About this exercise: Search the records below for the word "newPath". Copy each line where it occurs.
(Beginning of Input records)
(** ** The program *)

(** The two maps [processFiles] allocates and its callback updates. *)
Record maps := Maps {
  fileHashes : gmap string string;     (* hash -> first path seen with it *)
  timestampCounter : gmap string nat   (* stamp -> last counter handed out *)
}.

Section Program.
Variable E : env.

(** calculateFileHash computes the SHA-256 hash of a file. *)
Definition calculateFileHash (filePath : string) : M (result string) :=
  r <- OS.Open E filePath ;;
  match r with
  | Err err => ret (Err err)
  | Ok file =>
      r <- OS.ReadAll E file ;;
      match r with
      | Err err => ret (Err err)
      | Ok bytes => ret (Ok (sha256_hex E bytes))
      end
  end.

(** getFileCreationDate returns the file's modification time. *)
Definition getFileCreationDate (filePath : string) : M (result time) :=
  r <- OS.Stat E filePath ;;
  match r with
  | Err err => ret (Err err)
  | Ok modtime => ret (Ok modtime)
  end.

(** getVideoDate uses the file's modification time. *)
Definition getVideoDate (filePath : string) : M (result time) :=
  getFileCreationDate filePath.

(** [exif.Decode(file)]: the decoder reads the open file. *)
Definition Decode (file : string) : M (result exif) :=
  r <- OS.ReadAll E file ;;
  match r with
  | Err err => ret (Err err)
  | Ok bytes => ret (exif_Decode E bytes)
  end.

(** getImageDate reads EXIF data from an image and returns the date taken. *)
Definition getImageDate (filePath : string) : M (result time) :=
  r <- OS.Open E filePath ;;
  match r with
  | Err err => ret (Err err)
  | Ok file =>
      r <- Decode file ;;
      match r with
      | Err err =>
          ret (Err ("error extracting EXIF data from image " +:+ filePath +:+ ": " +:+ err))
      | Ok x =>
          match DateTime x with
          | Err err =>
              ret (Err ("error extracting date from EXIF data for image "
                          +:+ filePath +:+ ": " +:+ err))
          | Ok date => ret (Ok date)
          end
      end
  end.

(** getFileDate attempts to extract the date from an image or video file. *)
Definition getFileDate (filePath : string) : M (result time) :=
  let ext := Str.ToLower (Str.Ext filePath) in
  if isImageFile ext then
    r <- getImageDate filePath ;;
    match r with
    | Err err =>
        ret (Err ("error extracting date from image " +:+ filePath +:+ ": " +:+ err))
    | Ok fileDate => ret (Ok fileDate)
    end
  else if isVideoFile ext then
    r <- getVideoDate filePath ;;
    match r with
    | Err err =>
        ret (Err ("error extracting date from video " +:+ filePath +:+ ": " +:+ err))
    | Ok fileDate => ret (Ok fileDate)
    end
  else
    r <- getFileCreationDate filePath ;;
    match r with
    | Err err =>
        ret (Err ("error getting file creation date for " +:+ filePath +:+ ": " +:+ err))
    | Ok fileDate => ret (Ok fileDate)
    end.

(** copyFile copies a file from src to dest. *)
Definition copyFile (src dest : string) : M (option error) :=
  r <- OS.Open E src ;;
  match r with
  | Err err => ret (Some err)
  | Ok sourceFile =>
      r <- OS.Create E dest ;;
      match r with
      | Err err => ret (Some err)
      | Ok destinationFile =>
          r <- OS.Copy E destinationFile sourceFile ;;
          match r with
          | Err err => ret (Some err)
          | Ok _ => ret None
          end
      end
  end.

(** moveFile moves a file from source to target location. *)
Definition moveFile (src dest : string) : M (option error) :=
  err <- OS.MkdirAll E (Str.Dir dest) ;;
  match err with
  | Some err => ret (Some err)
  | None =>
      err <- OS.Rename E src dest ;;
      match err with
      | None => ret None
      | Some _ =>
          err <- copyFile src dest ;;
          match err with
          | Some err => ret (Some err)
          | None =>
              err <- OS.Remove E src ;;
              match err with
              | Some err => ret (Some err)
              | None => ret None
              end
          end
      end
  end.

(** The callback [processFiles] hands to [filepath.Walk]. *)
Definition walkFn (targetDir : string) (dryRun : bool) (st : maps) (v : entry)
  : M (maps * option error) :=
  let path := e_path v in
  match e_err v with
  | Some err => ret (st, Some err)
  | None =>
  if e_isDir v then ret (st, None) else
  let ext := Str.ToLower (Str.Ext path) in
  if isImageFile ext || isVideoFile ext then
    r <- calculateFileHash path ;;
    match r with
    | Err err => ret (st, Some err)
    | Ok hash =>
    match fileHashes st !! hash with
    | Some existingPath =>
        OS.Printf ("Duplicate file found: " +:+ path +:+ " (duplicate of "
                     +:+ existingPath +:+ ")") ;;;
        if negb dryRun then
          err <- OS.Remove E path ;;
          match err with
          | Some err =>
              OS.Printf ("Error deleting file " +:+ path +:+ ": " +:+ err) ;;;
              ret (st, None)
          | None =>
              OS.Printf ("Deleted duplicate file: " +:+ path) ;;;
              ret (st, None)
          end
        else ret (st, None)
    | None =>
    let st := Maps (<[hash:=path]> (fileHashes st)) (timestampCounter st) in
    r <- getFileDate path ;;
    fileDate <- match r with
                | Err err =>
                    OS.Printf ("Error extracting date for file " +:+ path +:+ ": " +:+ err) ;;;
                    OS.Now E
                | Ok fileDate => ret fileDate
                end ;;
    let subDir :=
      if isImageFile ext then
        Str.Join [targetDir; "images"; Format_year fileDate; Format_month fileDate]
      else if isVideoFile ext then
        Str.Join [targetDir; "videos"; Format_year fileDate; Format_month fileDate]
      else EmptyString in
    err <- OS.MkdirAll E subDir ;;
    match err with
    | Some err => ret (st, Some err)
    | None =>
    let timestampStr := Format_stamp fileDate in
    let counter :=
      match timestampCounter st !! timestampStr with
      | Some count => count + 1
      | None => 0
      end in
    let st := Maps (fileHashes st) (<[timestampStr:=counter]> (timestampCounter st)) in
    let newFileName :=
      if decide (0 < counter) then
        timestampStr +:+ "-" +:+ Str.padded 2 counter +:+ ext
      else timestampStr +:+ ext in
    let newPath := Str.Join [subDir; newFileName] in
    if negb dryRun then
      err <- moveFile path newPath ;;
      match err with
      | Some err => ret (st, Some err)
      | None =>
          OS.Printf ("Moved and renamed: " +:+ path +:+ " -> " +:+ newPath) ;;;
          ret (st, None)
      end
    else
      OS.Printf ("Dry-run: File would be moved and renamed: " +:+ path +:+ " -> "
                   +:+ newPath) ;;;
      ret (st, None)
    end
    end
    end
  else ret (st, None)
  end.

(** [filepath.Walk]: the callback is applied to the visits in order and
    the first error it returns ends the walk and is returned. *)
Fixpoint Walk (fn : maps -> entry -> M (maps * option error)) (st : maps)
  (visits : list entry) : M (maps * option error) :=
  match visits with
  | [] => ret (st, None)
  | v :: rest =>
      r <- fn st v ;;
      match r with
      | (st', Some err) => ret (st', Some err)
      | (st', None) => Walk fn st' rest
      end
  end.

(** processFiles processes files in the source directory. *)
Definition processFiles (sourceDir targetDir : string) (dryRun : bool) : M (option error) :=
  let fileHashes := ∅ in
  let timestampCounter := ∅ in
  r <- Walk (walkFn targetDir dryRun) (Maps fileHashes timestampCounter)
         (Walk_visits E sourceDir) ;;
  ret (snd r).

End Program.

(** ** Notions used to state the properties *)

(** Decimal digits, and strings made of them. *)
Definition is_digit (c : ascii) : bool :=
  let n := nat_of_ascii c in (48 <=? n)%nat && (n <=? 57)%nat.

Fixpoint all_digits (s : string) : bool :=
  match s with
  | EmptyString => true
  | String c r => is_digit c && all_digits r
  end.

(** The number a zero-padded rendering stands for. *)
Definition value (s : string) : option nat :=
  Nat.of_uint <$> NilEmpty.uint_of_string s.

(** The string does not begin with a digit. *)
Definition no_digit_ahead (s : string) : bool :=
  match s with
  | EmptyString => true
  | String c _ => negb (is_digit c)
  end.

(** The lowercased extension of a visited path and whether the callback
    handles it. *)
Definition extOf (v : entry) : string := Str.ToLower (Str.Ext (e_path v)).
Definition isMedia (v : entry) : bool := isImageFile (extOf v) || isVideoFile (extOf v).

(** The calls issued between two worlds of one run. *)
Definition since (w w' : world) : list call := drop (length (calls w)) (calls w').

(** The parts of the callback the properties speak about, each proved
    below to be what [walkFn] does. *)
Section Notions.
Variable E : env.

(** Lines 99-106: the date of the file, or the current time when
    [getFileDate] fails. *)
Definition resolveDate (path : string) : M time :=
  r <- getFileDate E path ;;
  match r with
  | Err err =>
      OS.Printf ("Error extracting date for file " +:+ path +:+ ": " +:+ err) ;;;
      OS.Now E
  | Ok fileDate => ret fileDate
  end.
(End of Input records)
Finished exercise:
    let newPath := Str.Join [subDir; newFileName] in
      err <- moveFile path newPath ;;
          OS.Printf ("Moved and renamed: " +:+ path +:+ " -> " +:+ newPath) ;;;
                   +:+ newPath) ;;;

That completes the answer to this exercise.